Limitations of Our Study

One of the limitations of this study is that we have not analyzed the data acquired when the subjects reached deep NREM sleep. It is well known that conscious awareness degrades more in deep NREM sleep and in patients with consciousness disorders. Therefore, it is not yet clear whether the changes in the functional network organization reported here are specific to stage 1 sleep or if the change becomes more prominent in the same direction in deep NREM sleep. As mentioned earlier, the results of Spoormaker et al. (2010) suggested that light sleep was not a mere transient state from wakefulness to deep NREM sleep.
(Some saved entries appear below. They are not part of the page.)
(* ===== verification/Isa.v ===== *)
(** Helpers shared by the instruction classes (otbnsim/sim/isa.py). *)

From S2P Require Import Prelude Trace Reg Gpr Wsr Csr Dmem State.

(** [OTBNInsn.to_2s_complement] *)
Definition to_2s_complement (value : Z) : res Z :=
  py_assert ((- (1 ≪ 31) <=? value) && (value <? 1 ≪ 31));;
  Ok (if value <? 0 then (1 ≪ 32) + value else value).

Definition logical_byte_shift (value shift_type shift_bytes : Z) : res Z :=
  py_assert ((0 <=? value) && (value <=? mask 256));;
  py_assert ((0 <=? shift_type) && (shift_type <=? 1));;
  py_assert (0 <=? shift_bytes);;
  let shift_bits := 8 * shift_bytes in
  let shifted := if shift_type =? 0 then value ≪ shift_bits else value ≫ shift_bits in
  Ok (shifted .& mask 256).

Definition extract_quarter_word (value qwsel : Z) : res Z :=
  py_assert ((0 <=? value) && (value <? 1 ≪ 256));;
  py_assert ((0 <=? qwsel) && (qwsel <=? 3));;
  Ok ((value ≫ (qwsel * 64)) .& mask 64).

(** Register accesses as the instructions write them:
    [state.gprs.get_reg(i).read_unsigned()] and so on. *)
Definition gpr_read (i : Z) : M OTBNState Z := OTBNState.on_gprs (GPRs.read_unsigned i).
Definition gpr_read_signed (i : Z) : M OTBNState Z := OTBNState.on_gprs (GPRs.read_signed i).
Definition gpr_write (i v : Z) : M OTBNState () := OTBNState.on_gprs (GPRs.write_unsigned i v).
Definition gpr_write_signed (i v : Z) : M OTBNState () := OTBNState.on_gprs (GPRs.write_signed i v).
Definition wdr_read (i : Z) : M OTBNState Z := OTBNState.on_wdrs (RegFile.read_unsigned i).
Definition wdr_write (i v : Z) : M OTBNState () := OTBNState.on_wdrs (RegFile.write_unsigned i v).

(** [OTBNLDInsn.pre_execute]: a load stalls for the cycle in which it begins. *)
Definition load_pre_execute : M OTBNState bool :=
  ready ← gets (fun s => Dmem.in_progress_load_complete (s_dmem s));
  if (ready : bool) then mret true
  else
    modify (fun s => OTBNState.set_dmem (Dmem.begin_load (s_dmem s)) s);;
    mret false.

(** [state.wsrs.RND.request_value()] *)
Definition rnd_request_value : M OTBNState bool :=
  OTBNState.on_wsrs (zoom wsr_RND WSRFile.set_RND RandWSR.request_value).

(** ** Arithmetic meaning of the helpers *)

Lemma to_2s_complement_ok v :
  - 2 ^ 31 ≤ v < 2 ^ 31 → to_2s_complement v = Ok (v `mod` 2 ^ 32).
Proof. intros H. by apply (Reg.of_signed_ok 32 v). Qed.

Lemma logical_byte_shift_ok v st sb :
  in_bits 256 v → 0 ≤ st ≤ 1 → 0 ≤ sb →
  ∃ r, logical_byte_shift v st sb = Ok r ∧ in_bits 256 r ∧
    r = if st =? 0 then (v * 2 ^ (8 * sb)) `mod` 2 ^ 256 else v / 2 ^ (8 * sb).
Proof.
  intros Hv Hst Hsb. unfold logical_byte_shift. pose proof Hv as [? ?].
  assert (mask 256 = 2 ^ 256 - 1) as Em by done.
  rewrite (proj2 (Z.leb_le 0 v)), (proj2 (Z.leb_le v (mask 256))) by lia.
  rewrite (proj2 (Z.leb_le 0 st)), (proj2 (Z.leb_le st 1)), (proj2 (Z.leb_le 0 sb)) by lia.
  cbn [andb py_assert mbind res_bind]. eexists. split; [done |].
  split; [by apply in_bits_mask |]. destruct (st =? 0).
  - by rewrite land_mask, Z.shiftl_mul_pow2 by lia.
  - rewrite mask_in_bits; [| lia | apply in_bits_shiftr; [lia .. | done]].
    by rewrite Z.shiftr_div_pow2 by lia.
Qed.

Lemma extract_quarter_word_ok v q :
  in_bits 256 v → 0 ≤ q ≤ 3 →
  ∃ r, extract_quarter_word v q = Ok r ∧ in_bits 64 r ∧ r = (v / 2 ^ (64 * q)) `mod` 2 ^ 64.
Proof.
  intros Hv Hq. unfold extract_quarter_word.
  rewrite (proj2 (fits_spec 256 v ltac:(lia)) Hv : _ && _ = true). zbool.
  cbn [py_assert mbind res_bind]. eexists. split; [done |].
  split; [by apply in_bits_mask |].
  rewrite land_mask, Z.shiftr_div_pow2 by lia. by rewrite (Z.mul_comm q).
Qed.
Since their results in light sleep were quite different to ours, further systemic studies are needed to answer this issue.

The fine resolution nodes adopted in this study were useful to capture the DMN specific changes. However, at the same time, fine brain partition may reduce the signal-to-noise ratio and affect the overall results (Fornito et al. 2010). In this respect, several studies have sought for the ideal node definition (Fornito et al. 2010, Power et al. 2011), though no consensus has been established. Further theoretical and empirical studies are needed to overcome this limitation.

Interestingly, Picchioni et al. (2008) demonstrated that brain activities were different between early and late stage 1 sleep. It is possible that the functional network organizations are also different between early and late stage 1 sleep. However, because of the limited sampling rate of rs-fMRI, we could not estimate functional connectivity during such a short period. In this point, graph theoretical analysis using other modalities such as magnetoencephalography (Hipp et al. 2012) may be useful for obtaining a deep understanding of network organization during stage 1 sleep.

Funding

This study was supported in part by a Grant-in-Aid from the Ministry of Education, Culture, Sports, Science, and Technology (# 22390177 to S.T.) of the Government of Japan and CREST of Japan Science and Technology (JST).

Notes

Conflict of Interest: None declared.